## WORK TO BE COMPLETED
Only lines containing the word "conversationId" are needed; pull them out of the material.

## PROVIDED INFORMATION

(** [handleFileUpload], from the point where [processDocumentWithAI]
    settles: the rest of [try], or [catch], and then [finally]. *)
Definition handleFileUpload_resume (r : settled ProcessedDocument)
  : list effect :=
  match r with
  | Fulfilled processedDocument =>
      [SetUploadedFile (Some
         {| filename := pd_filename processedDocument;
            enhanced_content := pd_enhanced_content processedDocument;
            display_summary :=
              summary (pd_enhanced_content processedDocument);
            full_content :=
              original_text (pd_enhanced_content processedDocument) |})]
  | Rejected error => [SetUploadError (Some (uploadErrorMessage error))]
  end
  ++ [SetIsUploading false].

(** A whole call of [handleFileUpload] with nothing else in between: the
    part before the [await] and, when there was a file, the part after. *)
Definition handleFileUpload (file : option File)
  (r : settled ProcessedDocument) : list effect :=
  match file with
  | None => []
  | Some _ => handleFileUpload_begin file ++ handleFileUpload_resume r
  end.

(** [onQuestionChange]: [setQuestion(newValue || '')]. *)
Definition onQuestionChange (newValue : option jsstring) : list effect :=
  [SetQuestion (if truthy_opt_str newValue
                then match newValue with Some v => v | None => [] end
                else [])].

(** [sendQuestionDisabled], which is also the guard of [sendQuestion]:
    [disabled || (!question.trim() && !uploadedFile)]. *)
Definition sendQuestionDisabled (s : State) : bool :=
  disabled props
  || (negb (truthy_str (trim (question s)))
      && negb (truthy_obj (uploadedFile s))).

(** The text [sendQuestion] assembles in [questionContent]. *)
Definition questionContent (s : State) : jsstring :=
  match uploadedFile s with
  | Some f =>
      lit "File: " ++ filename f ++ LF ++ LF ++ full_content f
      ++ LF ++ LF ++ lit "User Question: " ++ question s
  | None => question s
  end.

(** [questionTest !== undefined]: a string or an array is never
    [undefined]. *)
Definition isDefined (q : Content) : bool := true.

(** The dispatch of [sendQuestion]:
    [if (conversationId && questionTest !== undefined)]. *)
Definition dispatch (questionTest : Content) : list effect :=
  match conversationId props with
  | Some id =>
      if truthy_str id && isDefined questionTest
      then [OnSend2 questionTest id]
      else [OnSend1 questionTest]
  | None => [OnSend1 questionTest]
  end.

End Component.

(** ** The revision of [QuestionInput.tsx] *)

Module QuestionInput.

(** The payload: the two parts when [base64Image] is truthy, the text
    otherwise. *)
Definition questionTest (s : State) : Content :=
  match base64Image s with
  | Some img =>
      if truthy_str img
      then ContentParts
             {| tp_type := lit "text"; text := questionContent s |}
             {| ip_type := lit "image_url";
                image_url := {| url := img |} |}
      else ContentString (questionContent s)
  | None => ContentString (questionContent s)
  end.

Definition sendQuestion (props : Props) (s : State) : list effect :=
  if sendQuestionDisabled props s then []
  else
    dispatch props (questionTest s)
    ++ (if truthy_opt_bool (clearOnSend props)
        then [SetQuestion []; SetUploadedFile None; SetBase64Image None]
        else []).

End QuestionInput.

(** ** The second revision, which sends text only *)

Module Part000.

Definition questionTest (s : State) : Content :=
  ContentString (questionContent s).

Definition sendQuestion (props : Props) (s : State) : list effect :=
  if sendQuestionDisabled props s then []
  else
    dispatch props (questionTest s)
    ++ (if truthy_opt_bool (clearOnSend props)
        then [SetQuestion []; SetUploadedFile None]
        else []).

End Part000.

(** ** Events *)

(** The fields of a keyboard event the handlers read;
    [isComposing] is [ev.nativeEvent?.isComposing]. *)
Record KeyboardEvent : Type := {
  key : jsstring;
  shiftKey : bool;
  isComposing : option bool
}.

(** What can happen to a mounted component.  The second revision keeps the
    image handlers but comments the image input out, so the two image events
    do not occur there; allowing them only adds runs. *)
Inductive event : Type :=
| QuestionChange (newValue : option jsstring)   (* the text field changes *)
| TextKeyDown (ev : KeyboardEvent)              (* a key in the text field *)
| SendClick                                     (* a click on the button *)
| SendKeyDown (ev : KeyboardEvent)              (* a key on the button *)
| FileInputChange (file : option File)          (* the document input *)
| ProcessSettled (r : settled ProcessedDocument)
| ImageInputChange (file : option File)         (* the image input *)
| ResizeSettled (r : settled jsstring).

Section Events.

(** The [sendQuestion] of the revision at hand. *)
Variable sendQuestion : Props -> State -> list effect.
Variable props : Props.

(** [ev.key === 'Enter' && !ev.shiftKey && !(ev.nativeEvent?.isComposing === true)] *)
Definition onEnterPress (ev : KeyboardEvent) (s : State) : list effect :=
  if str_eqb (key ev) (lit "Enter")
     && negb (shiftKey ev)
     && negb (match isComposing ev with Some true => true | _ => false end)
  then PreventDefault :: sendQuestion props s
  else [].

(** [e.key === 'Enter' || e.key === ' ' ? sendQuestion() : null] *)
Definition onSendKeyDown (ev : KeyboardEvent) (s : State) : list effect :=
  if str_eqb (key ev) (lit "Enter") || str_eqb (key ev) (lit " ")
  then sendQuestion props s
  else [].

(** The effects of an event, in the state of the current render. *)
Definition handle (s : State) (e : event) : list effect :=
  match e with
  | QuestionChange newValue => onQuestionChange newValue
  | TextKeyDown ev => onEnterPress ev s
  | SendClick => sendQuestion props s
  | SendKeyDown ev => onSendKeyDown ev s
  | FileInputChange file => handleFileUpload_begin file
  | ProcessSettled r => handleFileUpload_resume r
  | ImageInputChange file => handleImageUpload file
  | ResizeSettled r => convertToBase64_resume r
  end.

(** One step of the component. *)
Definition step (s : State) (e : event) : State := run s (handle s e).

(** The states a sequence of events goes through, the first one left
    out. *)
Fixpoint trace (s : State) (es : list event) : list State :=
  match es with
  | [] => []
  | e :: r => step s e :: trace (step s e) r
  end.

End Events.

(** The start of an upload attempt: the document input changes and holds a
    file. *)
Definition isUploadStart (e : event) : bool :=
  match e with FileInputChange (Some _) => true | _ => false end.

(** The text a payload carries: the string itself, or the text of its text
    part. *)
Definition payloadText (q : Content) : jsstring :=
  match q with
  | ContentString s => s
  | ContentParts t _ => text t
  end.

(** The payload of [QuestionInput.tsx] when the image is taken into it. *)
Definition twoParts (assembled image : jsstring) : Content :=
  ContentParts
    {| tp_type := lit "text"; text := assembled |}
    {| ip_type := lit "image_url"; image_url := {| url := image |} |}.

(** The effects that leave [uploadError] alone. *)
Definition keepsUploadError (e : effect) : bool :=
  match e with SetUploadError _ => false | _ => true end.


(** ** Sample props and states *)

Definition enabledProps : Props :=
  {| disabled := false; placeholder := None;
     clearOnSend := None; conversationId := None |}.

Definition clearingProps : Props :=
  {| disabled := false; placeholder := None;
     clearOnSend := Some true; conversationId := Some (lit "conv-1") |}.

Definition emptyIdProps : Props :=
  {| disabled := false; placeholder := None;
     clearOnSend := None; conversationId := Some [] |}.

## REPLY TO THE EXERCISE
    [if (conversationId && questionTest !== undefined)]. *)
  match conversationId props with
     clearOnSend := None; conversationId := None |}.
     clearOnSend := Some true; conversationId := Some (lit "conv-1") |}.
     clearOnSend := None; conversationId := Some [] |}.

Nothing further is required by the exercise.